> **TASK ITEM**
Scan the records for the string "true"; copy each line where it occurs.

> **INPUT DATA**
————

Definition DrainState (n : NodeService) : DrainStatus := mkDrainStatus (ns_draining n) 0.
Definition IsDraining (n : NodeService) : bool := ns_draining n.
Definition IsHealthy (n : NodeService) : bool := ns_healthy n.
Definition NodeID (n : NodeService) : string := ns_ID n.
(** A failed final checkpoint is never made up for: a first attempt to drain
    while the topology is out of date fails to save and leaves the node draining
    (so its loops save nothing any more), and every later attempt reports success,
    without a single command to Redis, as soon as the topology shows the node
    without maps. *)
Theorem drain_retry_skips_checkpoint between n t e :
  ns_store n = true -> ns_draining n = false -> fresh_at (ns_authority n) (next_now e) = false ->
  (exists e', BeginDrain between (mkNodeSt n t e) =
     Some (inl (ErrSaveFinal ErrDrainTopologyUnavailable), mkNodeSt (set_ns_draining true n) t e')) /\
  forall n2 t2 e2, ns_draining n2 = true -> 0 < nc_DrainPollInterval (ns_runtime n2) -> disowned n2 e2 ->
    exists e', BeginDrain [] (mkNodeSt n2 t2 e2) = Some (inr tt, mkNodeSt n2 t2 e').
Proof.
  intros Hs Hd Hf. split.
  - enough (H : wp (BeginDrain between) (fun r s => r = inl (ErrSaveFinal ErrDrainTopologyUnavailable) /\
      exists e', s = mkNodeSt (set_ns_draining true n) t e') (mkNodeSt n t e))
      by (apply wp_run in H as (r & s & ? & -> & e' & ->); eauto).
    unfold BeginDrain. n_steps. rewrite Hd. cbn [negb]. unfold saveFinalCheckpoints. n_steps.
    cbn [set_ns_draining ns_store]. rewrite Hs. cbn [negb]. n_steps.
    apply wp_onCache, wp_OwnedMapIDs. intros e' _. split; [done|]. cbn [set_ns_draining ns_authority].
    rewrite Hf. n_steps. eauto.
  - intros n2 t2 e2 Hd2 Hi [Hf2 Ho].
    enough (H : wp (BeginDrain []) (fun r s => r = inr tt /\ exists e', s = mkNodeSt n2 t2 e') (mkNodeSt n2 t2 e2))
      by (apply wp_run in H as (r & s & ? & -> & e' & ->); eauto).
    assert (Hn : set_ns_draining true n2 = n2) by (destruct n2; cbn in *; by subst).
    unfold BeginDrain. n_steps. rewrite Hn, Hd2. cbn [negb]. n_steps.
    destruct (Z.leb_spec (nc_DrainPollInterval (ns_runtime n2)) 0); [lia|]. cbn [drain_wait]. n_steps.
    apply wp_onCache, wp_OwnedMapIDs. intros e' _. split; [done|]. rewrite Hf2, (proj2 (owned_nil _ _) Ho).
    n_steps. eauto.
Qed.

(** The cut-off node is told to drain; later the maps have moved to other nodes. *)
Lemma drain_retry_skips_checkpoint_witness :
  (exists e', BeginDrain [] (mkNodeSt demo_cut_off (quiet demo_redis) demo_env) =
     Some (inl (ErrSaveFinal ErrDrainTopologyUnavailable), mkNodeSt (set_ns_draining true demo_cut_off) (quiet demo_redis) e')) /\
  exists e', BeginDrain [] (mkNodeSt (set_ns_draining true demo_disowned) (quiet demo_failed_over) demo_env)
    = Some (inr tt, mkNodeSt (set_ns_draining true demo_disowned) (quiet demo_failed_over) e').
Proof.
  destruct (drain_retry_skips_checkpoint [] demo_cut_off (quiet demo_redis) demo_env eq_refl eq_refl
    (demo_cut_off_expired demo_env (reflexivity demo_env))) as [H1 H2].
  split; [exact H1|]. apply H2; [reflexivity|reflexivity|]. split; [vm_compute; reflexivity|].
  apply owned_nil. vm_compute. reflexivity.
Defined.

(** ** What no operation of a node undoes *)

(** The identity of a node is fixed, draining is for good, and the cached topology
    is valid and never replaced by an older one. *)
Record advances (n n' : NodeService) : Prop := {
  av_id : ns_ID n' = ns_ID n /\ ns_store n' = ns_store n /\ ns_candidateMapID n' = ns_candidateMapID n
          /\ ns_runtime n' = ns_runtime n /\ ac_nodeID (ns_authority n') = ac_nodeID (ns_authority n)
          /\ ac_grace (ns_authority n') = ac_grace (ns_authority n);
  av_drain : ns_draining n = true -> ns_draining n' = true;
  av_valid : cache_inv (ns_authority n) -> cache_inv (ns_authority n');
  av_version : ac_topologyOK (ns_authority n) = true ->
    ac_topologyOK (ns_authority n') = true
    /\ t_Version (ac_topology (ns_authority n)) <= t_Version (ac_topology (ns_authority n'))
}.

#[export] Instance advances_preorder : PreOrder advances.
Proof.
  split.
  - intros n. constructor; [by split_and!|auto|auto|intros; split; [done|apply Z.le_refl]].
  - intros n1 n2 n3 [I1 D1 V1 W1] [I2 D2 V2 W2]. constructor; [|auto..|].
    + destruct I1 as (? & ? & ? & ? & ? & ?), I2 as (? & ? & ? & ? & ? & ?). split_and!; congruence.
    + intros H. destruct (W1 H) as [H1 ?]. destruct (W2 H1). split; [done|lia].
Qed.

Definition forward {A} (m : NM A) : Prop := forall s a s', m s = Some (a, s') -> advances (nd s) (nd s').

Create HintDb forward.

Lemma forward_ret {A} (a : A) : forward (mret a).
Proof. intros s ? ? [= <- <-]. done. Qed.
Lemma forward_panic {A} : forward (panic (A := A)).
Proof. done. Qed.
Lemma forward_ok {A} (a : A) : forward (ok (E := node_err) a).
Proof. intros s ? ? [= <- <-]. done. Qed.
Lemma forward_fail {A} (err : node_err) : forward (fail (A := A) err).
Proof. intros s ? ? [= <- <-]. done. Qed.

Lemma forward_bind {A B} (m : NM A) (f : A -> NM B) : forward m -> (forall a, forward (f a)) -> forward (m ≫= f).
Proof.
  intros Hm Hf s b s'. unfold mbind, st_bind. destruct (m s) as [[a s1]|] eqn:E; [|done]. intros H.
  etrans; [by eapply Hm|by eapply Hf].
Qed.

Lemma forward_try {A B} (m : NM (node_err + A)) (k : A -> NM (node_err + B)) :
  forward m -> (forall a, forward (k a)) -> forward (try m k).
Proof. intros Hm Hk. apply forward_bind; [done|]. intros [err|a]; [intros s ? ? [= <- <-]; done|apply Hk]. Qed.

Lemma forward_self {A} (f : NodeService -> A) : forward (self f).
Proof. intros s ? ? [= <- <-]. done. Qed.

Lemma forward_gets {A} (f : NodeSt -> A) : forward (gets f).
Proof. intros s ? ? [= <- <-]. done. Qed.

————

> **EXERCISE SOLUTION**
  ns_store n = true -> ns_draining n = false -> fresh_at (ns_authority n) (next_now e) = false ->
     Some (inl (ErrSaveFinal ErrDrainTopologyUnavailable), mkNodeSt (set_ns_draining true n) t e')) /\
  forall n2 t2 e2, ns_draining n2 = true -> 0 < nc_DrainPollInterval (ns_runtime n2) -> disowned n2 e2 ->
      exists e', s = mkNodeSt (set_ns_draining true n) t e') (mkNodeSt n t e))
    assert (Hn : set_ns_draining true n2 = n2) by (destruct n2; cbn in *; by subst).
     Some (inl (ErrSaveFinal ErrDrainTopologyUnavailable), mkNodeSt (set_ns_draining true demo_cut_off) (quiet demo_redis) e')) /\
  exists e', BeginDrain [] (mkNodeSt (set_ns_draining true demo_disowned) (quiet demo_failed_over) demo_env)
    = Some (inr tt, mkNodeSt (set_ns_draining true demo_disowned) (quiet demo_failed_over) e').
  av_drain : ns_draining n = true -> ns_draining n' = true;
  av_version : ac_topologyOK (ns_authority n) = true ->
    ac_topologyOK (ns_authority n') = true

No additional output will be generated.